▸ Exercise brief
Reproduce nothing but the lines from the one containing "destruct (fill_page kend" to the end of the records below, each exactly as written.

##############################

(** What is done to one of them leaves the other alone. *)
Lemma other_keeps k k' pg d l l' D D1 D2 um um' : user_ok kend k pg l D um → user_ok kend k' d l' D2 um' →
  within kend k d l D1 k' l' D2 → apart k pg d D D1 → user_ok kend k' pg l' D um ∧ apart k' pg d D D2 ∧ ∀ p, uses k' pg D p ↔ uses k pg D p.
Proof.
  intros I I' [Hm Ho] Hap. assert (∀ p, uses k pg D p → ¬ mine k d l D1 p) as Hnm.
  { intros p Hu [?|?]; [|by apply (Hap p)]. by destruct (uses_page _ _ _ _ _ _ I Hu). }
  destruct (user_other kend k k' pg l l' D um I) as [I2 Hu2].
  - apply (vo_mem _ _ _ _ (uo_vm _ _ _ _ _ _ I')).
  - apply (vo_bytes _ _ _ _ (uo_vm _ _ _ _ _ _ I')).
  - intros p Hu Hin. apply (Hnm p Hu), Hm. by left.
  - intros p o Hu Hor. apply Ho; [by destruct (uses_page _ _ _ _ _ _ I Hu)|by apply Hnm|done].
  - split; [done|]. split; [|done]. intros p Hu%Hu2 Hd. apply (Hnm p Hu), Hm. by right.
Qed.

(** A page that is not the program's is freed. *)
Lemma kfree_beside k pg l D um f : user_ok kend k pg l D um → page kend f → f ∉ l → ¬ uses k pg D f →
  ∃ k', kfree kend f k = Ok (tt, k') ∧ user_ok kend k' pg (f :: l) D um ∧ ∀ p, uses k' pg D p ↔ uses k pg D p.
Proof.
  intros I Hf Hl Hu. pose proof (uo_vm _ _ _ _ _ _ I) as Hvm. destruct (kfree_run kend Hend k l f (vo_mem _ _ _ _ Hvm) Hf Hl) as (k' & E & Hm').
  destruct (kfree_frame kend k f k' E Hf (vo_bytes _ _ _ _ Hvm)) as [Hby' Hs]. exists k'. split; [done|].
  apply (user_other kend k k' pg l (f :: l) D um I Hm' Hby').
  - intros p Hp [->|Hin]%elem_of_cons; [done|]. by destruct (uses_page _ _ _ _ _ _ I Hp).
  - intros p o Hp Ho. apply Hs; [by destruct (uses_page _ _ _ _ _ _ I Hp)|by intros ->|done].
Qed.

(** A new address space beside another. *)
Context (Hdata : data `mod` 4096 = 0 ∧ 0x100000 < data < PHYSTOP).
Lemma setup_beside k pg l D um um' : user_ok kend k pg l D um → (18 ≤ length l)%nat →
  ∃ d k' l', setupkvm data k = Ok (d, k') ∧ d ≠ 0 ∧ user_ok kend k' d l' nothing um' ∧ user_ok kend k' pg l' D um ∧
    apart k' pg d D nothing ∧ Z.of_nat (length l) ≤ Z.of_nat (length l') + 18 ∧
    (∀ p, p ∈ l ↔ mine k' d l' nothing p) ∧ (∀ p, uses k' pg D p ↔ uses k pg D p).
Proof.
  intros I Hlen. pose proof (uo_vm _ _ _ _ _ _ I) as Hvm.
  destruct (setupkvm_ok kend data Hend Hdata k l um') as (d & k' & l' & E & Hd & I' & Hm & Hl & Ho); [apply Hvm..|done|].
  pose proof (uo_vm _ _ _ _ _ _ I') as Hvm'. destruct (user_other kend k k' pg l l' D um I) as [I2 Hu].
  - apply Hvm'.
  - apply Hvm'.
  - intros p Hu Hin. destruct (uses_page _ _ _ _ _ _ I Hu) as [_ Hn]. apply Hn, Hm. by left.
  - intros p o Hu Hor. destruct (uses_page _ _ _ _ _ _ I Hu) as [Hp Hn]. by apply Ho.
  - exists d, k', l'. split; [done|]. split; [done|]. split; [done|]. split; [done|]. split; [|by split].
    intros p Hu1%Hu Hu2. destruct (uses_page _ _ _ _ _ _ I Hu1) as [_ Hn]. apply Hn, Hm. by right.
Qed.

(** One of two address spaces is freed. *)
Lemma freevm_beside k pg d l D D' um um' : user_ok kend k pg l D um → user_ok kend k d l D' um' → apart k pg d D D' →
  ∃ k' l', freevm kend pg k = Ok (tt, k') ∧ user_ok kend k' d l' D' um' ∧ (∀ p, p ∈ l' ↔ mine k pg l D p) ∧
    (∀ p, uses k' d D' p ↔ uses k d D' p).
Proof.
  intros I I' Hap. destruct (freevm_ok kend Hend k pg l D um I) as (k' & l' & E & Hm & Hby & Hl & Ho).
  assert (∀ p, uses k d D' p → ¬ mine k pg l D p) as Hn.
  { intros p Hu [Hin|Hu2]; [by destruct (uses_page _ _ _ _ _ _ I' Hu)|by apply (Hap p)]. }
  destruct (user_other kend k k' d l l' D' um' I' Hm Hby) as [I2 Hu].
  - intros p Hu Hin%Hl. by apply (Hn p).
  - intros p o Hu Hor. apply Ho; [by destruct (uses_page _ _ _ _ _ _ I' Hu)|by apply Hn|done].
  - by exists k', l'.
Qed.

Definition copy_result (k : kmem_t) (pg d sz : Z) (l : list Z) (i : Z) (um : Z → Z) (r : outcome (Z * kmem_t)) : Prop :=
  (∃ k' l', r = Ok (d, k') ∧ pages sz - i ≤ Z.of_nat (length l) ∧ user_ok kend k' d l' (below (pages sz)) um ∧
    user_ok kend k' pg l' (below (pages sz)) um ∧ apart k' pg d (below (pages sz)) (below (pages sz)) ∧
    within kend k d l (below i) k' l' (below (pages sz))) ∨
  (∃ k' l', r = Ok (0, k') ∧ Z.of_nat (length l) < pages sz - i ∧ user_ok kend k' pg l' (below (pages sz)) um ∧
    (∀ p, p ∈ l' ↔ mine k d l (below i) p) ∧ ∀ p, uses k' pg (below (pages sz)) p ↔ uses k pg (below (pages sz)) p).

Lemma copyuvm_loop_ok cnt : ∀ fuel k pg d l i um sz, (cnt < fuel)%nat → user_ok kend k d l (below i) um →
  user_ok kend k pg l (below (pages sz)) um → apart k pg d (below (pages sz)) (below i) → 0 ≤ i → pages sz = i + Z.of_nat cnt → sz ≤ USERTOP →
  copy_result k pg d sz l i um (copyuvm_loop kend fuel pg d (i * 4096) sz k).
Proof.
  induction cnt as [|cnt IH]; intros [|fuel] k pg d l i um sz Hfu Id Ip Hap Hi Hpg Htop; try lia; cbn [copyuvm_loop];
    pose proof (pages_bounds sz) as Hpb; unfold USERTOP in *.
  { rewrite (proj2 (Z.ltb_ge _ _)) by lia. left. exists k, l. assert (i = pages sz) as -> by lia.
    split; [done|]. split; [lia|]. split; [done|]. split; [done|]. split; [done|apply within_refl]. }
  rewrite (proj2 (Z.ltb_lt _ _)) by lia. destruct (walk_user kend k pg l _ um i false Ip ltac:(lia)) as [Ew Er]. step Ew. step Er.
  assert (below (pages sz) i) as HDi by (unfold below; lia). destruct (uo_page _ _ _ _ _ _ Ip i HDi) as (f & Ef & Hof & Hb).
  destruct (pte_user kend k pg l _ um i Ip ltac:(lia)) as [Hu Etr]. rewrite Ef in Etr. case_decide as Hp; [|done]. injection Etr as Ef' E7.
  rewrite has_P, bool_decide_eq_true_2 by done. cbn [negb]. rewrite PTE_ADDR_frame, <-Ef' by done.
  destruct l as [|t l].
  - destruct (kalloc_run kend Hend k [] (vo_mem _ _ _ _ (uo_vm _ _ _ _ _ _ Id))) as (k1 & E & Hm1 & Er1). cbn [hd tl] in *.
    assert (k1 = k) as ->.
    { unfold kalloc, gets, mbind, M_bind in E. pose proof (ko_chain _ _ _ (vo_mem _ _ _ _ (uo_vm _ _ _ _ _ _ Id))) as Hc. cbn in Hc. rewrite Hc in E. by injection E as <-. }
    step E. cbn [Z.eqb]. right. destruct (freevm_ok kend Hend k d [] _ um Id) as (k' & l' & Ev & Hm' & Hby' & Hl' & Ho'). step Ev.
    exists k', l'. split; [done|]. split; [cbn; lia|]. destruct (user_other kend k k' pg [] l' _ um Ip Hm' Hby') as [Ip' Hu']; [| |by split].
    + intros p Hup. rewrite Hl'. intros [Hin|?]; [by apply elem_of_nil in Hin|by apply (Hap p)].
    + intros p o Hup Ho. apply Ho'; [by destruct (uses_page _ _ _ _ _ _ Ip Hup)| |done]. intros [Hin|?]; [by apply elem_of_nil in Hin|by apply (Hap p)].
  - set (bs := bytes_at (kram k) f PGSIZE).
    assert (∀ o, 0 ≤ o < PGSIZE → default 0 (bs !! Z.to_nat o) = um (i * PGSIZE + o)) as Hbs.
    { intros o Ho. unfold bs. rewrite lookup_bytes_at, decide_True by lia. cbn [default from_option id]. rewrite Z2Nat.id by lia. by apply Hb. }
    destruct (fill_page kend Hend k d t l (below i) um i bs Id) as (k1 & k2 & E1 & Ht & Er1 & E2 & I2 & W2); [lia|unfold below; lia|apply length_bytes_at| |done|].
    { apply list.Forall_forall. intros x Hx. apply list_elem_of_lookup in Hx as [j Hj]. unfold bs in Hj. rewrite lookup_bytes_at in Hj.
      case_decide; [|done]. injection Hj as <-. apply (vo_bytes _ _ _ _ (uo_vm _ _ _ _ _ _ Id)). }
    step E1. rewrite (proj2 (Z.eqb_neq _ _)) by done.
    assert (load f PGSIZE k1 = Ok (bs, k1)) as El by (unfold load, gets, bs; by rewrite Er1). step El.
    assert (store t bs k1 = Ok (tt, with_bytes t bs k1)) as Es by reflexivity. step Es. unfold PGSIZE in E2. step E2. cbn [Z.ltb Z.compare].
    assert (∀ v, below (i + 1) v ↔ below i v ∨ v = i) as Eb by (unfold below; lia).
    assert (user_ok kend k2 d l (below (i + 1)) um) as Id2 by by eapply user_ext.
    assert (within kend k d (t :: l) (below i) k2 l (below (i + 1))) as W2' by by eapply within_ext.
    destruct (other_keeps k k2 pg d (t :: l) l _ _ _ um um Ip Id2 W2' Hap) as (Ip2 & Hap2 & Hu2).
    unfold PGSIZE. rewrite u32_small by (unfold is_u32; lia). replace (i * 4096 + 4096) with ((i + 1) * 4096) by lia.
    clear E1 E2 El Es Er1 k1 bs Hbs.
    destruct (IH fuel k2 pg d l (i + 1) um sz ltac:(lia) Id2 Ip2 Hap2 ltac:(lia) ltac:(lia) Htop)
      as [(k' & l' & E & Hlen & Hd & Hpar & Ha & W)|(k' & l' & E & Hlen & Hpar & Hl & Hu3)]; rewrite E.
    + left. exists k', l'. split; [done|]. split; [cbn [length]; lia|]. split; [done|]. split; [done|]. split; [done|by eapply within_trans].
    + right. exists k', l'. split; [done|]. split; [cbn [length]; lia|]. split; [done|]. split; intros p; [rewrite Hl; apply W2'|by rewrite Hu3, Hu2].
Qed.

##############################

▸ Result of this task
    destruct (fill_page kend Hend k d t l (below i) um i bs Id) as (k1 & k2 & E1 & Ht & Er1 & E2 & I2 & W2); [lia|unfold below; lia|apply length_bytes_at| |done|].
    { apply list.Forall_forall. intros x Hx. apply list_elem_of_lookup in Hx as [j Hj]. unfold bs in Hj. rewrite lookup_bytes_at in Hj.
      case_decide; [|done]. injection Hj as <-. apply (vo_bytes _ _ _ _ (uo_vm _ _ _ _ _ _ Id)). }
    step E1. rewrite (proj2 (Z.eqb_neq _ _)) by done.
    assert (load f PGSIZE k1 = Ok (bs, k1)) as El by (unfold load, gets, bs; by rewrite Er1). step El.
    assert (store t bs k1 = Ok (tt, with_bytes t bs k1)) as Es by reflexivity. step Es. unfold PGSIZE in E2. step E2. cbn [Z.ltb Z.compare].
    assert (∀ v, below (i + 1) v ↔ below i v ∨ v = i) as Eb by (unfold below; lia).
    assert (user_ok kend k2 d l (below (i + 1)) um) as Id2 by by eapply user_ext.
    assert (within kend k d (t :: l) (below i) k2 l (below (i + 1))) as W2' by by eapply within_ext.
    destruct (other_keeps k k2 pg d (t :: l) l _ _ _ um um Ip Id2 W2' Hap) as (Ip2 & Hap2 & Hu2).
    unfold PGSIZE. rewrite u32_small by (unfold is_u32; lia). replace (i * 4096 + 4096) with ((i + 1) * 4096) by lia.
    clear E1 E2 El Es Er1 k1 bs Hbs.
    destruct (IH fuel k2 pg d l (i + 1) um sz ltac:(lia) Id2 Ip2 Hap2 ltac:(lia) ltac:(lia) Htop)
      as [(k' & l' & E & Hlen & Hd & Hpar & Ha & W)|(k' & l' & E & Hlen & Hpar & Hl & Hu3)]; rewrite E.
    + left. exists k', l'. split; [done|]. split; [cbn [length]; lia|]. split; [done|]. split; [done|]. split; [done|by eapply within_trans].
    + right. exists k', l'. split; [done|]. split; [cbn [length]; lia|]. split; [done|]. split; intros p; [rewrite Hl; apply W2'|by rewrite Hu3, Hu2].
Qed.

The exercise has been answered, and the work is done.